Unsurprisingly, complexity led to more mistakes—subjects objectively chose worse options seven times more frequently in complex setups versus simple ones. As such, complexity increased risk premiums: Participants demanded higher compensation for risks presented in complex formats, even when the statistical moments (like mean and variance) were identical to simpler alternatives.
Additionally, simplicity preference was predictable—choices systematically shifted toward simpler frames when complexity increased, aligning with a new “simplicity axiom” proposed in the paper.
Finally, cognitive ability and complexity aversion are correlated—lower cognitive ability (measured via tests) correlated with stronger complexity aversion, suggesting simpler portfolios may better serve some investors. Prior research has shown that people with higher cognitive ability are less risk-averse.

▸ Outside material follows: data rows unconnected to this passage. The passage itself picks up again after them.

(** * Monocle query engine: a shallow embedding of [monocle/db/queries.py]

    The Python module builds Elasticsearch query bodies out of a parameter
    dictionary, sends them through a client object [es] and post-processes
    the JSON answers.  The embedding keeps the shapes the code manipulates:

    - Python values are the inductive [pyval]; dictionaries are association
      lists in insertion order, as CPython keeps them;
    - a call that may raise returns [res], and code that talks to the
      backend lives in the state-and-exception monad [M];
    - the client [es] (with the scan helper and the wall clock) is a record
      of transition functions over an abstract backend state.

    Strings are byte strings.  Documents follow the index mapping: the keys
    of a terms aggregation, authors and change identifiers are strings and
    bucket sizes are integers; where the code compares, sorts or adds such
    a value and the backend sent something else, the model raises
    [TypeError]. *)

From Stdlib Require Import ZArith List String Ascii Bool Lia.
From Stdlib Require Import Sorting.Sorted Sorting.Permutation.
From Stdlib Require Import Floats.SpecFloat.
From Stdlib Require Structures.OrderedTypeEx.
Import ListNotations.

Open Scope string_scope.
Open Scope list_scope.
Open Scope Z_scope.

#[local] Set Warnings "-register-all".

(** ** Python values *)

Inductive exn : Type :=
| TypeError
| KeyError (k : string)
| ValueError
| AttributeError
| ZeroDivisionError
| OverflowError
| StatisticsError
| TransportError.

Inductive res (A : Type) : Type :=
| Ok (a : A)
| Raise (e : exn).
Arguments Ok {A} a.
Arguments Raise {A} e.

Inductive pyval : Type :=
| VNone
| VBool (b : bool)
| VInt (z : Z)
| VFloat (f : spec_float)
| VStr (s : string)
| VList (l : list pyval)
| VTuple (l : list pyval)
| VDict (d : list (string * pyval)).

Definition dict := list (string * pyval).

(** Binary64 arithmetic, as CPython floats have it. *)
Definition prec : Z := 53.
Definition emax : Z := 1024.
Definition b64_of_Z (z : Z) : spec_float := binary_normalize prec emax z 0 false.

Module Dict.

Fixpoint lookup {V : Type} (d : list (string * V)) (k : string) : option V :=
  match d with
  | [] => None
  | (k', v) :: d' => if String.eqb k' k then Some v else lookup d' k
  end.

(** [d[k] = v]: an existing key keeps its position, a new one goes last. *)
Fixpoint set {V : Type} (d : list (string * V)) (k : string) (v : V)
  : list (string * V) :=
  match d with
  | [] => [(k, v)]
  | (k', v') :: d' =>
      if String.eqb k' k then (k', v) :: d' else (k', v') :: set d' k v
  end.

Fixpoint remove {V : Type} (d : list (string * V)) (k : string)
  : list (string * V) :=
  match d with
  | [] => []
  | (k', v') :: d' =>
      if String.eqb k' k then d' else (k', v') :: remove d' k
  end.

Definition mem {V : Type} (d : list (string * V)) (k : string) : bool :=
  match lookup d k with Some _ => true | None => false end.

End Dict.

(** [d.get(k)] and [d.get(k, default)]. *)
Definition get (d : dict) (k : string) : pyval :=
  match Dict.lookup d k with Some v => v | None => VNone end.

Definition get_default (d : dict) (k : string) (default : pyval) : pyval :=
  match Dict.lookup d k with Some v => v | None => default end.

(** [v[k]] for a string subscript. *)
Definition getitem (v : pyval) (k : string) : res pyval :=
  match v with
  | VDict d =>
      match Dict.lookup d k with
      | Some x => Ok x
      | None => Raise (KeyError k)
      end
  | _ => Raise TypeError
  end.

(** Truth value of a Python object in a condition. *)
Definition truthy (v : pyval) : bool :=
  match v with
  | VNone => false
  | VBool b => b
  | VInt z => negb (z =? 0)
  | VFloat (S754_zero _) => false
  | VFloat _ => true
  | VStr EmptyString => false
  | VStr _ => true
  | VList [] | VTuple [] => false
  | VList _ | VTuple _ => true
  | VDict [] => false
  | VDict _ => true
  end.

(** [list(s)] for a string: its one-character substrings. *)
Fixpoint chars (s : string) : list pyval :=
  match s with
  | EmptyString => []
  | String c s' => VStr (String c EmptyString) :: chars s'
  end.

(** Iteration over a value ([for x in v]). *)
Definition py_iter (v : pyval) : res (list pyval) :=
  match v with
  | VList l | VTuple l => Ok l
  | VStr s => Ok (chars s)
  | VDict d => Ok (map (fun kv => VStr (fst kv)) d)
  | _ => Raise TypeError
  end.

(** ** Filter builder *)

(** The two range dictionaries of [generate_filter], with the bounds the
    function writes into them. *)
Definition created_at_range (params : dict) : pyval :=
  let gte := get params "gte" in
  let lte := get params "lte" in
  let created_at : dict := [("format", VStr "epoch_millis")] in
  let created_at :=
    if truthy gte then Dict.set created_at "gte" gte else created_at in
  let created_at :=
    if truthy lte then Dict.set created_at "lte" lte else created_at in
  VDict [("created_at", VDict created_at)].

Definition on_created_at_range (params : dict) : pyval :=
  let gte := get params "gte" in
  let lte := get params "lte" in
  let on_cc_gte := get params "on_cc_gte" in
  let on_cc_lte := get params "on_cc_lte" in
  let ec_same_date := get params "ec_same_date" in
  let on_created_at : dict := [("format", VStr "epoch_millis")] in
  let on_cc_gte := if truthy ec_same_date then gte else on_cc_gte in
  let on_cc_lte := if truthy ec_same_date then lte else on_cc_lte in
  let on_created_at :=
    if truthy on_cc_gte || truthy ec_same_date
    then Dict.set on_created_at "gte" on_cc_gte else on_created_at in
  let on_created_at :=
    if truthy on_cc_lte || truthy ec_same_date
    then Dict.set on_created_at "lte" on_cc_lte else on_created_at in
  VDict [("on_created_at", VDict on_created_at)].
Lemma set_add_in : forall s x y, In y (set_add s x) <-> y = x \/ In y s.
Proof.
  intros s x y. unfold set_add. destruct (existsb (String.eqb x) s) eqn:E.
  - apply existsb_exists in E as [z [Hz Ez]]. apply String.eqb_eq in Ez. subst z.
    split; [tauto|]. intros [->|H]; assumption.
  - rewrite in_app_iff. simpl. intuition (subst; auto).
Qed.

Lemma ignore_fold_in : forall lines acc p,
  In p (fold_left (fun acc raw =>
          let line := strip raw in
          if negb (line =? "") && negb (startswith line "#") then set_add acc line else acc)
        lines acc) ->
  In p acc \/ exists raw, In raw lines /\ p = strip raw /\
                          strip raw <> "" /\ startswith (strip raw) "#" = false.
Proof.
  induction lines as [|l ls IH]; intros acc p H; [left; exact H|]. simpl in H.
  destruct (IH _ _ H) as [H1|[raw [H2 H3]]].
  - destruct (String.eqb_spec (strip l) "") as [E|E]; simpl in H1; [left; exact H1|].
    destruct (startswith (strip l) "#") eqn:Eh; simpl in H1; [left; exact H1|].
    apply set_add_in in H1 as [->|H1]; [|left; exact H1].
    right. exists l. simpl. auto.
  - right. exists raw. simpl. auto.
Qed.

(** X5: every pattern built from [.gitignore] is non-empty, does not start
    with [#], and has no surrounding whitespace ([p.strip() == p]). *)
Theorem ignore_patterns_clean : forall gitignore_content p,
  In p (ignore_patterns_of gitignore_content) ->
  p <> "" /\ startswith p "#" = false /\ strip p = p.
Proof.
  intros c p H. unfold ignore_patterns_of in H.
  destruct (c =? ""); [destruct H|].
  destruct (ignore_fold_in _ [] p H) as [[]|[raw [_ [-> [H1 H2]]]]].
  split; [exact H1|]. split; [exact H2|]. apply strip_idem.
Qed.

Lemma ignore_patterns_clean_witness :
  In "node_modules/" (ignore_patterns_of ("  node_modules/  " ++ String "010" "# build")) /\
  strip "node_modules/" = "node_modules/".
Proof.
  assert (H : In "node_modules/" (ignore_patterns_of ("  node_modules/  " ++ String "010" "# build")))
    by (vm_compute; left; reflexivity).
  exact (conj H (proj2 (proj2 (ignore_patterns_clean _ _ H)))).
Defined.

Lemma ignore_scan_existsb : forall ps fp fn,
  fst (ignore_scan ps fp fn) = existsb (fun p => pattern_matches p fp fn) ps.
Proof.
  induction ps as [|p ps IH]; intros fp fn; [reflexivity|]. simpl.
  destruct (pattern_matches p fp fn); [reflexivity|].
  specialize (IH fp fn). destruct (ignore_scan ps fp fn). exact IH.
Qed.

Lemma should_analyze_existsb : forall ps item,
  should_analyze ps item =
  (item_type item =? "blob") &&
  negb (existsb (fun p => pattern_matches p (item_path item) (file_name_of (item_path item))) ps) &&
  (item_size item <? max_file_size)%Z &&
  negb (is_excluded (extension_of (file_name_of (item_path item)))).
Proof.
  intros ps item. unfold should_analyze, should_analyze_trace.
  destruct (item_type item =? "blob"); [|reflexivity]. simpl.
  rewrite <- ignore_scan_existsb.
  destruct (ignore_scan ps _ _) as [[|] tr]; simpl; [reflexivity|].
  destruct (item_size item <? max_file_size)%Z; reflexivity.
Qed.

Her findings led Puri to conclude that existing financial models are insufficient—none of the traditional models, including expected utility theory, cumulative prospect theory, prospect theory, rational inattention, salience theory (decision-makers’ attention is directed to the most salient payoffs of the lotteries available for choice) or probability weighting (the tendency for individuals to over-weight low probability events, while also under-weighting high probability outcomes) fully captured the experimental findings related to simplicity preference.
Takeaways
Puri’s findings challenge traditional finance models and suggest that humans are both risk-averse and complexity-averse, which has significant implications for understanding decision-making in financial markets and portfolio design. She showed that complexity is a hidden cost, as investors systematically overpay to avoid it, and traditional portfolio theory ignores this bias. By highlighting the cognitive aspects of risk perception, she added a new dimension to portfolio diversification theory, suggesting that effective diversification isn’t just about statistical risk reduction but also about creating portfolios that investors can understand and stick with over the long term.
My almost 30 years of advising investors have taught me that while there might be an economically right portfolio (one that is hyper-diversified across as many unique sources of risk that meet your investment criteria), there is no single psychologically right portfolio. Thus, the right one for each client is the one that they are most likely to stick with. The reason is that behavioral errors such as tracking variance regret (when a more diversified portfolio underperforms a simple total market portfolio) and recency bias can lead investors to abandon even well-thought-out plans, leading to poor performance. Puri showed that complexity aversion can also lead to behavioral mistakes.
To adapt, financial advisors can educate clients about complexity aversion to mitigate its effects and avoid the mistakes caused by simplicity aversion (such as less diversified and, therefore, riskier portfolios, ones with more tail risk). However, Puri’s findings suggest that simpler portfolio structures may be preferable, especially for investors with lower cognitive abilities, challenging the concept that more complex, highly optimized portfolios are always better.
Implications for Advisors and Portfolio Construction
Tailor Complexity to Cognitive Profiles. Identify clients prone to complexity aversion and offer them streamlined options to prevent the mistake of overpaying for simplicity.
Simplify Client Choices. Presenting portfolios in simpler formats (e.g., “60% stocks/40% bonds” vs. multi-factor optimizations) may reduce perceived risk and improve decision quality.
Avoid Opaque Products. Structured notes, leveraged ETFs, long-short factor strategies, or multi-layer derivatives might trigger hidden complexity premiums.